Relatively few studies have rigorously compared the functional and phenotypic features of the multinucleated foreign body giant cells associated with wear particles and the multinucleated osteoclast-like cells detected in resorption lacunae at sites of peri-implant osteolysis. Willert and coworkers  commented on the absence of wear particles in osteoclast-like cells in resorption lacunae and speculated that they were phenotypically distinct from the polykaryons associated with the implant wear particles. More recently, Athanasou and coworkers [14, 43] cultured mononuclear cells isolated from the peri-implant tissues retrieved from patients with granulomatous reactions to implant materials. They showed that both monocyte/macrophages and cells expressing phenotypic features of foreign body giant cells could produce 'resorption pits' on bone slices. The level of resorption produced by these cells, however, was considerably less than that observed with authentic osteoclasts. This suggests that the cells associated with wear particles, despite being multinuclear, are functionally distinct from osteoclasts. These observations support the work of others who have found that macrophages or macrophage polykaryons have a limited capacity to resorb a mineralized bone matrix [26, 27, 44].

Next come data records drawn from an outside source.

(** * jwt_authenticator: the JWT decorator of [jwt_authenticator/authenticator.py]

    A shallow embedding of [JWTAuthenticator] and the properties of its
    request pipeline: token extraction (cookie, then Authorization header),
    decoding through PyJWT, the [jwt_token] lookup through PyMySQL, and the
    mapping of exceptions to HTTP responses. *)

From Stdlib Require Import ZArith Ascii String List Lia.
From stdpp Require Import base option list strings gmap.

Local Open Scope string_scope.
Local Open Scope list_scope.
Local Open Scope stdpp_scope.

(** ** Python strings *)

Module PyStr.

(** [s.startswith(p)] *)
Fixpoint startswith (p s : string) : bool :=
  match p, s with
  | EmptyString, _ => true
  | String a p', String b s' => if Ascii.eqb a b then startswith p' s' else false
  | String _ _, EmptyString => false
  end.

(** [p in s] for strings: [p] occurs in [s] as a substring. *)
Fixpoint contains (p s : string) : bool :=
  match s with
  | EmptyString => startswith p EmptyString
  | String _ s' => startswith p s || contains p s'
  end.

(** The scan of [s.split(sep)] for a non-empty [sep]: left to right, cut
    at every occurrence of [sep] that does not overlap the previous one.
    [skip] counts the characters of a separator still to be dropped. *)
Fixpoint split_scan (sep : string) (skip : nat) (s : string) : list string :=
  match s with
  | EmptyString => [EmptyString]
  | String c s' =>
      match skip with
      | S k => split_scan sep k s'
      | O =>
          if startswith sep s
          then EmptyString :: split_scan sep (String.length sep - 1) s'
          else match split_scan sep 0 s' with
               | piece :: rest => String c piece :: rest
               | [] => [String c EmptyString]
               end
      end
  end.

(** [s.split(sep)] with a separator; every separator in the source is a
    non-empty literal. *)
Definition split (sep s : string) : list string := split_scan sep 0 s.

(** [bool(s)]: a string is truthy when it is not empty. *)
Definition truthy (s : string) : bool :=
  match s with EmptyString => false | String _ _ => true end.

End PyStr.

(** ** Python values and exceptions *)

(** The values a decoded JSON claim can hold.  A float is kept as mantissa
    and binary exponent: only its being zero matters to [bool(v)]. *)
#[warnings="-register-all"]
Inductive value : Type :=
| VNone
| VBool (b : bool)
| VInt (n : Z)
| VFloat (mantissa exponent : Z)
| VStr (s : string)
| VList (l : list value)
| VDict (d : gmap string value).

(** [bool(v)] *)
Definition truthy (v : value) : bool :=
  match v with
  | VNone => false
  | VBool b => b
  | VInt n => negb (n =? 0)%Z
  | VFloat m _ => negb (m =? 0)%Z
  | VStr s => PyStr.truthy s
  | VList l => match l with [] => false | _ :: _ => true end
  | VDict d => negb (bool_decide (d = ∅))
  end.

(** The exception classes the pipeline can meet, all below [Exception]:
    builtins, PyJWT's ([jwt.exceptions]) and PyMySQL's.  [OtherClass] stands
    for any class unrelated to the ones [_handle_error] tests for. *)
Inductive exn_class : Type :=
| ValueError
| LookupError
| IndexError
| NameError
| UnboundLocalError
| PyJWTError
| InvalidTokenError
| DecodeError
| InvalidSignatureError
| ExpiredSignatureError
| InvalidAlgorithmError
| InvalidKeyError
| MySQLError
| OperationalError
| OtherClass (name : string).

#[global] Instance exn_class_eq_dec : EqDecision exn_class.
Proof. solve_decision. Defined.

(** The direct base class, [None] when it is [Exception] itself. *)
Definition base (c : exn_class) : option exn_class :=
  match c with
  | IndexError => Some LookupError
  | UnboundLocalError => Some NameError
  | InvalidTokenError => Some PyJWTError
  | DecodeError => Some InvalidTokenError
  | InvalidSignatureError => Some DecodeError
  | ExpiredSignatureError => Some InvalidTokenError
  | InvalidAlgorithmError => Some InvalidTokenError
  | InvalidKeyError => Some PyJWTError
  | OperationalError => Some MySQLError
  | ValueError | LookupError | NameError | PyJWTError | MySQLError
  | OtherClass _ => None
  end.

(** [issubclass(c, d)]; the hierarchy above is at most four classes deep. *)
Fixpoint issubclass_upto (depth : nat) (c d : exn_class) : bool :=
  bool_decide (c = d) ||
  match depth, base c with
  | S k, Some b => issubclass_upto k b d
  | _, _ => false
  end.

Definition issubclass : exn_class → exn_class → bool := issubclass_upto 4.

(** An exception instance: its class and [str(e)]. *)
Record exn : Type := Exn { exn_cls : exn_class; exn_str : string }.

Definition isinstance (e : exn) (c : exn_class) : bool := issubclass (exn_cls e) c.

(** ** The HTTP objects of [azure.functions] *)

(** [HttpRequest]: the header table, keyed by the header names as the
    code asks for them, and the [jwt_payload] attribute the decorator sets
    on the request object ([None] while it is unset). *)
Record HttpRequest : Type := {
  headers : gmap string string;
  jwt_payload : option (gmap string value)
}.

(** [req.jwt_payload = payload], on the one request object the handler is
    then given. *)
Definition set_jwt_payload (payload : gmap string value) (req : HttpRequest) : HttpRequest :=
  {| headers := headers req; jwt_payload := Some payload |}.

(** [HttpResponse(body, status_code=..., mimetype=...)] *)
Record HttpResponse : Type := {
  body : string;
  status_code : Z;
  mimetype : string
}.

(** ** Effects: exceptions and the calls that leave the function *)

(** A row of [jwt_token] as the cursor returns it. *)
Definition row : Type := list value.

(** [bool(token_record)]: a row is a tuple, falsy only when empty. *)
Definition row_truthy (r : row) : bool :=
  match r with [] => false | _ :: _ => true end.

Inductive event : Type :=
| LogError (msg : string)
| DbConnect
| DbCursor
| DbExecute (sql : string) (args : list value)
| DbFetchone
| DbCursorClose
| DbClose
| CallHandler (req : HttpRequest).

Further evidence indicating the differential phenotype of foreign body giant cells and osteoclast cells is provided by our previous studies [45, 46] in which we implanted particles of polyethylene or polymethylmethacrylate into soft tissues of rats and analyzed the phenotypic features of the elicited cells. We observed that the particulate polymeric materials failed to induce cells with the full phenotypic and functional properties of osteoclasts. In these studies we also implanted mineralized bone particles of size comparable to that of the polyethylene and polymethylmethacrylate particles. The bone, similar to the polymeric materials, induced a granulomatous inflammatory reaction. However, in contrast to the polymeric material, the bone particles induced multiunucleated cells expressing TRAP activity as well as CTR. Most importantly, these cells were able to resorb the bone matrix, thus establishing their authenticity as osteoclast cells. These observations, and the findings of the present study using human peri-implant tissues, indicate that binding of cells to polyethylene wear particles or bone results in differential phenotypic expression. Based on these findings we speculate that binding and interaction of cells with the different substrates play important roles in regulating their differential phenotypic and functional activity.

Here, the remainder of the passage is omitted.